Lt Us Army: Clint Allen Lorance Wiki, Bio, Age, Net Worth, Instagram, Twitter & More Facts

Clint Allen Lorance Wiki – Bio

Clint Allen Lorance is a first lieutenant in the U.S. Army who in August 2013 was found guilty on two counts of second-degree murder for ordering soldiers in his platoon to open fire at three men on a motorcycle in southern Afghanistan in July 2012. He was confined in the United States Disciplinary Barracks at Fort Leavenworth, Kansas until he was fully pardoned and ordered released by President Donald Trump, on November 15, 2019.

Clint Allen Lorance Age

Clint Allen Lorance age is 34 years (born December 13, 1984)

Born
Clint Allen Lorance

December 13, 1984 (age 34)

Hobart, Oklahoma, U.S.
Nationality United States
Alma mater University of North Texas
Occupation U.S. Army officer
Allegiance  United States of America
Criminal penalty 2 Counts 2nd Degree Murder, sentence – 19 years imprisonment, Pardoned by the President of the United States
Details
Date July 2, 2012
Location(s) Kandahar Province
Target(s) Afghan civilians
Killed 2

Clint Allen Lorance Court-martial proceedings

At his trial in August 2013, nine members of his platoon testified against him. Clint Allen Lorance never testified in the court hearings, though he did take responsibility for his men’s actions. Three men on a motorcycle were speeding towards the platoon and ignoring commands to stop. His soldiers testified that the platoon was walking through a field of grapes on patrol when a motorcycle was spotted approximately 600 feet away and that the motorcycle could not have reached the platoon’s position in the grape field. Attorneys for Clint Allen Lorance attempted to cast doubt on four of the soldiers’ accounts, arguing that they were granted immunity in exchange for their testimony. The other five soldiers who testified against Clint Allen Lorance did not receive immunity. At the end of a three-day trial, Clint Allen Lorance was found guilty of two counts of second-degree murder, obstruction of justice, and other charges “related to a pattern of threatening and intimidating actions toward Afghans” as the platoon’s leader. He was sentenced to 20 years in prison, forfeiture of all pay, and dismissal from the Army.

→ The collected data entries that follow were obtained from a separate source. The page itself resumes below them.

(* ===== verification/Task.v ===== *)
(** * Tasks (kernel/src/kernel/proc/scheduler.rs, kernel/src/kernel/proc/user_mode.rs)

    Module [task]: a saved register context, the states of a task, and the task
    record with all its fields, as the scheduler keeps them.  [output] pairs the
    capture buffer with its length, as [FdTable.task_output] does.  A field [f]
    is updated by [set_f]. *)

From stdpp Require Import base list gmap strings.
From Stdlib Require Import ZArith Lia.
From S2P Require Import Prelude FdTable Shm.

Local Open Scope Z_scope.

Module task.
Import fdtable.

(* @src proc/scheduler.rs 18-18 MAX_TASKS *)
Definition MAX_TASKS : nat := 8.
(* @src proc/scheduler.rs 20-20 USER_CODE_ADDR *)
Definition USER_CODE_ADDR : Z := 0x400000.
(* @src proc/scheduler.rs 21-21 USER_STACK_TOP *)
Definition USER_STACK_TOP : Z := 0x800000.
(* @src proc/scheduler.rs 22-22 USER_STACK_PAGES *)
Definition USER_STACK_PAGES : Z := 64.
(* @src proc/scheduler.rs 26-26 TICKS_PER_SLICE *)
Definition TICKS_PER_SLICE : Z := 2.
(* @src proc/scheduler.rs 29-29 EXIT_PREEMPTED *)
Definition EXIT_PREEMPTED : Z := -9223372036854775808.
(* @src proc/scheduler.rs 31-31 EXIT_SLEEPING *)
Definition EXIT_SLEEPING : Z := -9223372036854775807.
(* @src proc/scheduler.rs 52-52 CWD_MAX *)
Definition CWD_MAX : nat := 128.
(* @src proc/scheduler.rs 55-55 MAX_MMAP_REGIONS *)
Definition MAX_MMAP_REGIONS : nat := 32.
(* @src proc/scheduler.rs 69-69 NSIG *)
Definition NSIG : nat := 32.
(* @src proc/scheduler.rs 72-72 SIG_DFL *)
Definition SIG_DFL : Z := 0.
(* @src proc/scheduler.rs 74-74 SIG_IGN *)
Definition SIG_IGN : Z := 1.
(* @src proc/scheduler.rs 80-80 SIGALRM *)
Definition SIGALRM : Z := 14.
(* @src proc/scheduler.rs 81-81 SIGKILL *)
Definition SIGKILL : Z := 9.
(* @src proc/scheduler.rs 83-83 SIGCHLD *)
Definition SIGCHLD : Z := 17.
(* @src proc/scheduler.rs 84-84 SIGCONT *)
Definition SIGCONT : Z := 18.
(* @src proc/scheduler.rs 85-85 SIGSTOP *)
Definition SIGSTOP : Z := 19.
(* @src proc/scheduler.rs 95-95 USER_SIGTRAMP *)
Definition USER_SIGTRAMP : Z := 0x900000.
(* @src proc/scheduler.rs 99-103 SIGTRAMP_BYTES *)
Definition SIGTRAMP_BYTES : list Z := [0x48; 0xc7; 0xc0; 95; 0; 0; 0; 0xcd; 0x80; 0x0f; 0x0b].

(* @src proc/user_mode.rs 23-31 TaskContext *)
Record TaskContext := mkCtx {
  r15 : Z; r14 : Z; r13 : Z; r12 : Z; r11 : Z; r10 : Z; r9 : Z; r8 : Z; rdi : Z; rsi : Z; rbp : Z;
  rdx : Z; rcx : Z; rbx : Z; rax : Z; rip : Z; cs : Z; rflags : Z; rsp : Z; ss : Z;
}.

(* @src proc/user_mode.rs 33-41 TaskContext::zeroed *)
Definition zeroed : TaskContext := mkCtx 0 0 0 0 0 0 0 0 0 0 0 0 0 0 0 0 0 0 0 0.

Definition with_rax (c : TaskContext) (x : Z) : TaskContext :=
  mkCtx (r15 c) (r14 c) (r13 c) (r12 c) (r11 c) (r10 c) (r9 c) (r8 c) (rdi c) (rsi c) (rbp c)
  (rdx c) (rcx c) (rbx c) x (rip c) (cs c) (rflags c) (rsp c) (ss c).
Definition with_rip (c : TaskContext) (x : Z) : TaskContext :=
  mkCtx (r15 c) (r14 c) (r13 c) (r12 c) (r11 c) (r10 c) (r9 c) (r8 c) (rdi c) (rsi c) (rbp c)
  (rdx c) (rcx c) (rbx c) (rax c) x (cs c) (rflags c) (rsp c) (ss c).
Definition with_rsp (c : TaskContext) (x : Z) : TaskContext :=
  mkCtx (r15 c) (r14 c) (r13 c) (r12 c) (r11 c) (r10 c) (r9 c) (r8 c) (rdi c) (rsi c) (rbp c)
  (rdx c) (rcx c) (rbx c) (rax c) (rip c) (cs c) (rflags c) x (ss c).
Definition with_rdi (c : TaskContext) (x : Z) : TaskContext :=
  mkCtx (r15 c) (r14 c) (r13 c) (r12 c) (r11 c) (r10 c) (r9 c) (r8 c) x (rsi c) (rbp c) (rdx c)
  (rcx c) (rbx c) (rax c) (rip c) (cs c) (rflags c) (rsp c) (ss c).

(* @src proc/scheduler.rs 36-44 TaskState *)
Inductive TaskState :=
| Empty
| Ready
| Running
| Sleeping (wake : Z)
| Waiting (child : Z)
| WaitingForMsg (queue_id msg_ptr : Z)
| Dead (code : Z).

#[export] Instance task_state_eq_dec : EqDecision TaskState.
Proof. solve_decision. Defined.

(* @src proc/scheduler.rs 47-49 TaskState::exit_code *)
Definition exit_code (s : TaskState) : option Z :=
  match s with Dead c => Some c | _ => None end.

(** [matches!(state, TaskState::Empty | TaskState::Dead(_))] *)
Definition vacant (s : TaskState) : bool :=
  match s with Empty | Dead _ => true | _ => false end.

(* @src proc/scheduler.rs 59-66 MmapRegion *)
Record MmapRegion := mkRegion { virt : Z; pages : Z }.
Definition no_region : MmapRegion := mkRegion 0 0.

(* @src proc/scheduler.rs 129-177 Task *)
Record Task := mkTask {
  state : TaskState;
  ctx : TaskContext;
  name : list Z;
  name_len : nat;
  first_run : bool;
  entry : Z;
  cr3 : Z;
  pid : Z;
  parent_pid : Z;
  pgid : Z;
  fs_base : Z;
  heap_end : Z;
  mmap_end : Z;
  output : task_output.t;
  fd_table : FdTable;
  cwd : list Z;
  cwd_len : nat;
  pending_signals : Z;
  signal_mask : Z;
  saved_signal_mask : Z;
  in_sigsuspend : bool;
  alarm_deadline : Z;
  signal_handlers : list Z;
  shm_attaches : list shm.ShmAttach;
  initial_rsp : Z;
  mmap_regions : list MmapRegion;
  mmap_nregions : nat;
}.

(* @src proc/scheduler.rs 180-214 Task::empty *)
Definition empty : Task := {|
  state := Empty; ctx := zeroed; name := replicate 16 0; name_len := 0; first_run := true;
  entry := USER_CODE_ADDR; cr3 := 0; pid := 0; parent_pid := 0; pgid := 0; fs_base := 0;
  heap_end := 0; mmap_end := 0; output := task_output.empty; fd_table := new;
  cwd := 47 :: replicate 127 0; cwd_len := 1; pending_signals := 0; signal_mask := 0;
  saved_signal_mask := 0; in_sigsuspend := false; alarm_deadline := 0;
  signal_handlers := replicate NSIG 0; shm_attaches := shm.no_attaches;
  initial_rsp := USER_STACK_TOP - 16; mmap_regions := replicate MAX_MMAP_REGIONS no_region;
  mmap_nregions := 0 |}.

Attorney for Clint Allen Lorance

In December 2014, an attorney for Clint Allen Lorance filed pleadings alleging that Clint Allen Lorance was the victim of prosecutorial misconduct. In January 2015, supporters created a petition on the White House website asking the Obama Administration to grant a Presidential pardon to Clint Allen Lorance. It received 124,966 signatures. The White House declined to comment on the specifics, saying instead that requests for executive clemency for federal offenses should be directed to the Office of the Pardon Attorney.

Clint Allen Lorance Airborne Division

On January 5, 2015, the Commanding General of the 82nd Airborne Division, Major General Richard Clarke, completed a review and upheld Clint Allen Lorance’s conviction. General Clarke upheld the guilty verdict from the court-martial panel and directed one year off the original sentence of 20 years confinement due to post-trial delay. In September 2015, defense attorneys filed a petition with the U.S. Army Court of Criminal Appeals for a new trial, claiming that evidence linking the two killed Afghans to terror networks was left out of Clint Allen Lorance’s court-martial, but the court ruled in June 2017 that the evidence would not have been permitted at trial, and even if it had, it would not have helped Clint Allen Lorance’s case.

One of Clint Allen Lorance’s defense attorneys, lawyer and author Don Brown, published a book in 2019 entitled Travesty of Justice, in which he argued that the Army did not permit the jury to consider evidence showing that Afghan National Army soldiers accompanying Clint Allen Lorance’s patrol began firing at the motorcycle first, and kept biometrics evidence from the jury suggesting the motorcycle riders were Taliban bombmakers. Brown had urged President Donald Trump to release Clint Allen Lorance from prison and return him to active duty in the Army.

In 2019, Clint Allen Lorance’s case was featured in the Starz documentary series Leavenworth.

On November 15, 2019, President Trump granted him clemency, consisting of a full pardon, and ordered Clint Allen Lorance’s release.

About the author

Daniel Chapman

Originally from the U.K., Darryl Hinton is a journalist and web content specialist who now lives and writes in Trending Topics of the United States, United Kingdom, and Australia. Chapman’s work has appeared in a wide range of publications in print and online, including The Guardian, The Daily Beast, Pacific Standard magazine, The Independent, McSweeney’s Internet Tendency, and many other outlets.